Los cambios por la pandemia

Todo ha cambiado, incluso los gestos. «En la calle noto que la gente es mucho más fría, más distante», lamenta Sergio. A las nueve de la mañana coge su móvil de la taquilla y sale del Centro de Inserción Social, situado en el polígono de Las Quemadas. «Los hacen muy lejos de todos los servicios, retirados de la ciudad, y tiene que pasar una autovía, coger un autobús, y eso requiere un dinero, y si no quieres estar todo el día en el CIS sin hacer nada, tienes que comer fuera, ¿y dónde comes? No es solo el no tener quien te arrope, sino estar viviendo casi al día para ver qué haces».

Sergio habla con voz pausada, sin elevarla, elegante. “Yo me he pegado mucho tiempo en la calle y quiero tener un hogar, y poder dejar mis cosas... Casi no me acuerdo lo que es tener mi armario».

Esa sensación la rememora Alberto. «Cuando llevas tres o cuatro años seguidos en la cárcel ya ni sueñas con la calle. Yo soñaba con la cárcel; la calle, como que se te olvida. Y si algún día sueñas con ella, lo flipas». «Yo quiero tener un perro», observa Sergio. «Necesito un trabajo ya -continúa, más serio-. Pero con la etiqueta que tenemos y los recortes en los puestos de trabajo, se me está complicando. Y no puedo esperar más. Me salió un contrato en Ceuta, pero por la pandemia no pude ir». A las siete y media coge el autobús de vuelta. «No me rindo, pero estar todo el día en la calle no es productivo».

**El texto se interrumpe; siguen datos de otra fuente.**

(* ===== verification/AppSem.v ===== *)
(** * app_semaphore prints in turn

    The program of user/app_semaphore.c on the scheduler and the semaphores of the
    kernel: three processes, two harts and the timer in any order.  A trap is one step:
    it is served to its end before the other hart enters the kernel.  With one hart
    this is always so; with two the kernel does not enforce it (Sched.semaphore_race). *)
From Stdlib Require Import ZifyNat.
From ITree Require Import ITree.
From S2P Require Import Prelude Pmm Vmm Process Sched CString Snprintf UserProg UserRun.

(** ** What the three processes do *)

(** Process [j]: 0 the parent, 1 the child, 2 the grandchild.  [line j i] is what it
    prints in round [i]. *)
Definition line (j i : nat) : list Z :=
  txt (match j with O => "Parent print " | S O => "Child0 print " | _ => "Child1 print " end) ++ show_dec (Z.of_nat i) ++ nl.
Definition all_lines : list (list Z) := (fun n => line (n mod 3) (n / 3))%nat <$> seq 0 30.
Definition next (j : nat) : nat := (S j mod 3)%nat.

(** The program [t] of process [j]: at the V of a round, at its print, at its P. *)
Definition at_V (L : program -> Prop) (j : nat) (t : program) : Prop :=
  exists k, observe t = VisF (SemV (Z.of_nat (next j))) k /\ L (k tt).
Definition at_print (L : program -> Prop) (j i : nat) (t : program) : Prop :=
  exists k, observe t = VisF (Print (line j i)) k /\ at_V L j (k tt).
Fixpoint at_P (n j i : nat) (t : program) : Prop :=
  match n with
  | O => exists k, observe t = VisF (Exit 0) k
  | S n' => exists k, observe t = VisF (SemP (Z.of_nat j)) k /\ at_print (at_P n' j (S i)) j i (k tt)
  end.
Definition at_fork2 (t : program) : Prop :=
  exists k, observe t = VisF Fork k /\ at_P 10 2 0 (k 0) /\ forall v, v <> 0 -> at_P 10 1 0 (k v).
Definition at_fork1 (t : program) : Prop :=
  exists k, observe t = VisF Fork k /\ at_fork2 (k 0) /\ forall v, v <> 0 -> at_P 10 0 0 (k v).
(** [d] semaphores are there. *)
Fixpoint at_sems (n d : nat) (t : program) : Prop :=
  match n with
  | O => at_fork1 t
  | S n' => exists k, observe t = VisF (SemNew (match d with O => 1 | _ => 0 end)) k /\ at_sems n' (S d) (k (Z.of_nat d))
  end.

Lemma parent_text i : (i < 10)%nat -> printu (txt "Parent print %d" ++ nl) [Num (Z.of_nat i)] = ITree.trigger (Print (line 0 i)).
Proof. revert i. do 10 (intros [|i]; [reflexivity|revert i]). lia. Qed.
Lemma child_text (b : bool) i : (i < 10)%nat ->
  printu (txt "Child%d print %d" ++ nl) [Num (if b then 1 else 0); Num (Z.of_nat i)] = ITree.trigger (Print (line (if b then 2 else 1) i)).
Proof. revert i. do 10 (intros [|i]; [destruct b; reflexivity|revert i]). lia. Qed.

#[local] Arguments line : simpl never.
#[local] Arguments for_ : simpl never.
#[local] Arguments exit_ : simpl never.
(** The next call of a program. *)
Ltac next_call := unfold at_print, at_V, at_fork1, at_fork2; cbn; eexists; split; [reflexivity|].

Lemma at_P_observe n j i t t' : observe t = observe t' -> at_P n j i t -> at_P n j i t'.
Proof. intros E. destruct n; cbn [at_P]; by rewrite E. Qed.

Lemma for_S n i body next : for_ (S n) i body next = ITree.bind (body i) (fun _ => for_ n (i + 1) body next).
Proof. reflexivity. Qed.

Lemma parent_at n : forall i, (i + n = 10)%nat -> at_P n 0 i (for_ n (Z.of_nat i) (parent_body 0 1) (exit_ 0)).
Proof.
  induction n as [|n IH]; intros i Hi; cbn [at_P]; [eexists; reflexivity|].
  rewrite for_S. unfold parent_body at 1. rewrite parent_text by lia. do 3 next_call.
  eapply at_P_observe; [|apply IH; lia]. cbn. by replace (Z.of_nat i + 1) with (Z.of_nat (S i)) by lia.
Qed.
Lemma grown_only P m' : (forall p, p ∈ P -> p ∈ l0 /\ p ∉ l) -> only P (mem t) m' -> grown (set_mem m' t) l sh.
Proof.
  intros HP Ho. apply grown_step; try done; [|by exists []|].
  - apply pmm_inv_set_mem; [apply Hg|]. intros x Hx. apply Ho. intros p Hp Hin. destruct (HP p Hp) as [Hp0 Hpl].
    apply Hpl. destruct (l0_page p Hp0) as [(? & _) _]. destruct (l0_page x (gr_sub x Hx)) as [(? & _) _].
    unfold in_page in Hin. assert (x = p) as <- by klia. done.
  - intros a Ha. apply Ho. intros p Hp. apply Ha. by apply HP.
Qed.
End Facts.

Lemma grown_alloc t q l sh : grown t (q :: l) sh -> grown (alloc_result t q) l sh.
Proof.
  intros Hg. pose proof (gr_pmm _ _ _ Hg) as Hpm. assert (Hin : q ∈ q :: l) by by left.
  apply (grown_step t (q :: l) sh Hg); try done.
  - by apply (alloc_result_inv _ (q :: l)).
  - by exists [q].
  - intros p Hm Hp. rewrite (page_ref_alloc _ _ Hpm); [|by apply (inv_free _ _ Hpm)|done].
    rewrite decide_False; [done|]. intros ->. apply Hp. by apply (gr_sub _ _ _ Hg).
Qed.

(** ** The child *)

(** The child has the page table [cpt] and the pages [own], all from [l0]. *)
Record childs (t : pstate) (l : list Z) (cpt : Z) (own : list Z) : Prop := {
  ch_vm : vm_inv t l cpt;
  ch_tab : forall p, tables_of (mem t) cpt p -> p ∈ l0;
  ch_own : Forall (fun a => private t l cpt a /\ a ∈ l0) own;
  ch_nodup : NoDup own
}.

(** Parent and child together. *)
Record fork_at (t : pstate) (l sh : list Z) (cpt : Z) (own : list Z) : Prop := { fa_grown : grown t l sh; fa_child : childs t l cpt own }.

Section Child.
Variables (t : pstate) (l sh : list Z) (cpt : Z) (own : list Z).
Hypothesis Hf : fork_at t l sh cpt own.

Lemma ch_private a : a ∈ own -> private t l cpt a /\ a ∈ l0.
Proof. pose proof (ch_own _ _ _ _ (fa_child _ _ _ _ _ Hf)) as Ho. rewrite list.Forall_forall in Ho. auto. Qed.

Lemma fork_only P m' :
  (forall p, p ∈ P -> p ∈ own) -> only P (mem t) m' ->
  fork_at (set_mem m' t) l sh cpt own /\ forall y, xlate m' cpt y = xlate (mem t) cpt y.
Proof.
  intros HP Ho. pose proof (ch_vm _ _ _ _ (fa_child _ _ _ _ _ Hf)) as Hi.
  assert (HP' : forall p, p ∈ P -> private t l cpt p /\ p ∈ l0) by (intros p Hp; by apply ch_private, HP).
  assert (Hg' : grown (set_mem m' t) l sh).
  { apply (grown_only t l sh (fa_grown _ _ _ _ _ Hf) P); [|done]. intros p Hp. destruct (HP' p Hp) as [(_ & ? & _) ?]. done. }
  assert (Hag : tables_agree (mem t) m' cpt).
  { intros π u k Hok Hu Hk. apply Ho. intros p Hp Hin. destruct (HP' p Hp) as [((Hpa & _) & _ & Hnt) _]. apply Hnt. exists π. split; [done|].
    pose proof (pt_page _ _ (vm_pt _ _ _ Hi) π u Hok Hu) as (Hua & _). rewrite Hu. f_equal. apply (page_neq_in_page u p (u + 8 * k)); auto using slot_in_page. }
  split; [|intros y; by apply agree_xlate]. split; [done|].
  assert (Htab : forall p, tables_of m' cpt p <-> tables_of (mem t) cpt p) by (intros p; by apply tables_shrink).
  split.
  - eapply agree_vm_inv; [exact Hi|exact Hag|apply Hg'|by left].
  - intros p Hp. cbn [mem set_mem] in Hp. rewrite Htab in Hp. by apply (ch_tab _ _ _ _ (fa_child _ _ _ _ _ Hf)).
  - apply list.Forall_forall. intros a Ha. destruct (ch_private a Ha) as [(? & ? & ?) ?]. split; [|done]. split; [done|]. split; [done|]. cbn [mem set_mem]. by rewrite Htab.
  - apply Hf.
Qed.

(** An operation on the page table of the child. *)
Lemma fork_map t' l' :
  vm_frame t l t' l' cpt ->
  fork_at t' l' sh cpt own /\ forall a o, a ∈ own -> 0 <= o < PGSIZE -> rd (mem t') (a + o) = rd (mem t) (a + o).
Proof.
  intros Hv. pose proof (fa_grown _ _ _ _ _ Hf) as Hg. pose proof (fa_child _ _ _ _ _ Hf) as Hc. pose proof (ch_vm _ _ _ _ Hc) as Hi. split.
  - split.
    + apply (grown_step t l sh Hg);
        [apply (vm_pmm _ _ _ (vf_inv _ _ _ _ _ Hv))|apply (vf_suffix _ _ _ _ _ Hv)| | |apply (vf_start _ _ _ _ _ Hv)|apply (vf_end _ _ _ _ _ Hv)].
      * intros a Ha. apply (vf_mem _ _ _ _ _ Hv); [intros p Hp; by apply Ha, (gr_sub _ _ _ Hg)|].
        intros π u Hok Hu. apply Ha, (ch_tab _ _ _ _ Hc). by exists π.
      * intros p Hm Hp. apply (vf_ref _ _ _ _ _ Hv); [done|]. intros Hl. by apply Hp, (gr_sub _ _ _ Hg).
    + split.
      * apply Hv.
      * intros p (π & Hok & Hu). destruct (vf_new _ _ _ _ _ Hv π p Hok Hu) as [Hu'|Hu']; [apply (ch_tab _ _ _ _ Hc); by exists π|by apply (gr_sub _ _ _ Hg)].
      * apply list.Forall_forall. intros a Ha. destruct (ch_private a Ha). split; [by apply (frame_private _ _ _ _ _ Hv)|done].
      * apply Hc.
  - intros a o Ha Ho. apply (frame_word _ _ _ _ _ Hv Hi); [by apply ch_private|done].
Qed.
End Child.

(** A free page becomes a page of the child. *)
Lemma fork_alloc t q l sh cpt own : fork_at t (q :: l) sh cpt own -> fork_at (alloc_result t q) l sh cpt (q :: own).
Proof.
  intros Hf. pose proof (fa_child _ _ _ _ _ Hf) as Hc. pose proof (ch_vm _ _ _ _ Hc) as Hi. pose proof (alloc_frame _ _ _ _ Hi) as Hv.
  assert (Hq : q ∈ l0) by (apply (gr_sub _ _ _ (fa_grown _ _ _ _ _ Hf)); by left).
  split; [by apply grown_alloc, Hf|]. split.
  - apply Hv.
  - apply Hc.
  - constructor; [split; [by apply alloc_private|done]|]. eapply list.Forall_impl; [apply (ch_own _ _ _ _ Hc)|].
    intros a [Ha ?]. split; [by apply (frame_private _ _ _ _ _ Hv)|done].
  - apply list.NoDup_cons. split; [|apply Hc]. intros Hin. destruct (ch_private _ _ _ _ _ Hf q Hin) as [(_ & Hn & _) _]. apply Hn. by left.
Qed.

(** The page table of the child when it is empty. *)
Lemma fork_start t l sh cpt own :
  grown t l sh -> cpt ∈ l0 -> cpt ∉ l -> (forall k, idx_ok k -> rd (mem t) (cpt + 8 * k) = 0) ->
  NoDup (cpt :: own) -> Forall (fun a => a ∉ l /\ a ∈ l0) own -> fork_at t l sh cpt own.
Proof.
  intros Hg H0 Hl Hz Hnd Ho. destruct (l0_page cpt H0) as [Htp _].
  assert (Hroot : forall p, tables_of (mem t) cpt p -> p = cpt).
  { assert (Hc : forall k, idx_ok k -> child (mem t) cpt k = None) by (intros k Hk; unfold child; by rewrite Hz).
    intros p (π & Hok & Hp). destruct π as [|i|i j]; cbn [tbl] in Hp; [by injection Hp|by rewrite Hc in Hp|]. destruct Hok. by rewrite Hc in Hp. }
  apply list.NoDup_cons in Hnd as [Hnc Hnd]. split; [done|]. split; [by apply fresh_root; [apply Hg|..]| | |done].
  - intros p ->%Hroot. done.
  - rewrite list.Forall_forall in Ho |- *. intros a Ha. destruct (Ho a Ha) as [Hal Ha0]. destruct (l0_page a Ha0) as [Hap _].
    split; [|done]. split; [done|]. split; [done|]. intros ->%Hroot. done.
Qed.


Lemma fork_separate t l sh cpt own : fork_at t l sh cpt own -> separate (mem t) cpt ppt.
Proof.
  intros Hf u Hu Hp. apply (gr_tables _ _ _ (fa_grown _ _ _ _ _ Hf)) in Hp. apply (gr_table_old u Hp).
  by apply (ch_tab _ _ _ _ (fa_child _ _ _ _ _ Hf)).
Qed.

(** The write bit of an entry of the parent goes. *)
Lemma cow_frame w : PTE2PA (Z.ldiff w PTE_W .| PTE_COW) = PTE2PA w /\ has (Z.ldiff w PTE_W .| PTE_COW) PTE_R = has w PTE_R.
Proof.
  split.
  - unfold PTE2PA. f_equal. f_equal. rewrite Z.shiftr_lor, Z.shiftr_ldiff. change (Z.shiftr PTE_W 10) with 0. change (Z.shiftr PTE_COW 10) with 0.
    by rewrite Z.ldiff_0_r, Z.lor_0_r.
  - unfold has. f_equal. f_equal. apply Z.bits_inj'. intros n Hn. rewrite !Z.land_spec, Z.lor_spec, Z.ldiff_spec.
    destruct (decide (n = 1)) as [->|Hne].
    + change (Z.testbit PTE_W 1) with false. change (Z.testbit PTE_COW 1) with false. by rewrite andb_true_r, orb_false_r.
    + change PTE_R with (2 ^ 1). rewrite Z.pow2_bits_false by done. by rewrite !andb_false_r.
Qed.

Prese recuerda en qué condiciones salen los presos a la calle: «Su red de contactos va a ser los buenos compañeros que puedan encontrarse en prisión, no han tenido otra posibilidad, así que les estamos pidiendo una reinserción, pero no les hemos facilitado que se produzca. La gente dice: ‘Salió de prisión ayer y ya la está liando’, pero nadie se pregunta si le ha sido más fácil irse a consumir, porque no hay forma de soportar esa sensación de salir y no tener absolutamente nada».

Son las tres de la tarde. Empieza a llover.

- En un día tan frío como hoy, ¿dónde te vas a meter, Sergio?

- No sé, tendré que improvisar.

Se coloca sus cascos y aguarda en un soportal escuchando música. «La música me evade, me bloquea los pensamientos chungos. Tengo que evitar pensar: ‘Esto es una mierda, voy a consumir’, y si lo piensas, tienes que ganarle a ese impulso».

Sergio intenta sonreír para la última foto.